Figures 1 and 2 show the experimental results regarding the conventional underwater cyanide decomposition method, of which Figure 1 shows the change over time when CN is added to Fe ion-containing water, and Figure 2 shows a cyanide oxidizing agent added to CN-containing water. This shows the treatment effect when adding . FIG. 3 shows an example of experimental equipment used for comparison of the present invention and the conventional method, in which numerals 1 to 7 are general exhaust gas treatment systems, and 8 to 9 are additional equipment for implementing the present invention.

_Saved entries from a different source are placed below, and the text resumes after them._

Lemma push_history_ok h snd txt :
  hist_ok h ->
  exists h', push_history h snd txt = Some h' /\ hist_ok h' /\
    hist_view h' =
      lastn MAX_HISTORY (hist_view h ++ [mkEntry (trunc CLIENT_NAME_LEN snd) (trunc MAX_MSG_SIZE txt)]).
Proof.
  intros Hok. pose proof Hok as [Hl Hs Hc]. unfold push_history.
  set (e := mkEntry _ _). pose proof (hist_view_length h Hok) as Hvl.
  destruct (history_count h =? MAXH) eqn:Efull; bool_to_prop.
  - assert (Z.rem (history_start h + 1) MAXH = slot h 1) as ->
      by (apply slot_rem; [done | unfold MAXH; lia]).
    assert (Z.rem (slot h 1 + history_count h - 1) MAXH = history_start h) as ->.
    { pose proof (slot_range h 1 Hok ltac:(unfold MAXH; lia)). rewrite rem_mod by lia.
      rewrite mod_wrap by lia. rewrite Efull. unfold slot, MAXH in *. inner_ifs. }
    rewrite aset_is_Some by (rewrite Hl; unfold MAXH, MAX_HISTORY in *; lia).
    cbn [mbind option_bind]. destruct (push_full h e Hok Efull) as [Hok' Hv].
    rewrite Efull. eexists. split_and!; [done..|]. rewrite Hv.
    change MAX_HISTORY with (S 255). rewrite lastn_snoc. f_equal. unfold lastn.
    rewrite Hvl, Efull. by rewrite tail_drop.
  - rewrite slot_rem by (done || lia).
    pose proof (slot_range h (history_count h) Hok ltac:(lia)) as Hsr.
    rewrite aset_is_Some by (rewrite Hl; unfold MAXH, MAX_HISTORY in *; lia).
    cbn [mbind option_bind]. destruct (push_room h e Hok ltac:(lia)) as [Hok' Hv].
    eexists. split_and!; [done..|]. rewrite Hv.
    by rewrite lastn_all by (rewrite length_app, Hvl; unfold MAXH, MAX_HISTORY in *; simpl; lia).
Qed.

(** ** The chat room the server implements *)

(** Who is in the room, with the queue of each, and the last messages. *)
Record room := mkRoom { members : gmap cstr Z; log : list hist_entry }.
(* ===== verification/ChatUi.v ===== *)
(** * The terminal interface of the chats

    [src/client_ui.c] of [message_queues/chat_common_room] and of
    [shared_memory/chat_common_room]: the two files are the same program over two
    cores, so the interface is defined once over a class [ChatCore] and
    instantiated with the two clients ([Mq] and [Shm] at the end).

    A pass of the input loop is a [turn]: the signals and the key it finds, and what
    the reading thread did before the message window and before the list of
    clients were drawn.  Drawing yields the list of writes to the windows; [None] is
    undefined behaviour.  [newwin] is a parameter. *)

From S2P Require Import Prelude CString.
From S2P Require MqChat MqClient ShmChat.

Definition MAX_MSG_SIZE : nat := 1024.
Definition MAX_DISPLAY_LINES : nat := 1000.

Definition ERR : Z := -1.
Definition KEY_BACKSPACE : Z := 263.
Definition KEY_NPAGE : Z := 338.
Definition KEY_PPAGE : Z := 339.
Definition KEY_RESIZE : Z := 410.
Definition CR : Z := 13.

(** ** The core a user interface runs on *)

(** [St] is the state the client and its reading thread share, [E] what the reading
    thread can do to it, [A] what the system answers when the client starts. *)
Class ChatCore (St E A : Type) := {
  core_lines : St -> list cstr;
  core_clients : St -> list cstr;
  core_event : E -> St -> option St;
  core_send : cstr -> St -> option St;
  core_start : A -> St -> option (Z * St);
  core_stop : St -> option St
}.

In the figure, 1... Gas inlet, 2... Cleaning liquid, 3... Container, 4... Drain cutter, 6... Suction pump, 7... Exhaust pipe, 8... Drug supply pipe, 5
And 9... Kotuku.

Claims (1)

[Claims] 1 Fluid gas containing dust and cyan components
A method for treating a cyanide component in exhaust gas, which comprises decomposing the cyanide component by contacting it with an oxidizing agent or formaldehyde in the form of powder, gas, or a mixture thereof, and then subjecting the exhaust gas to wet dust collection.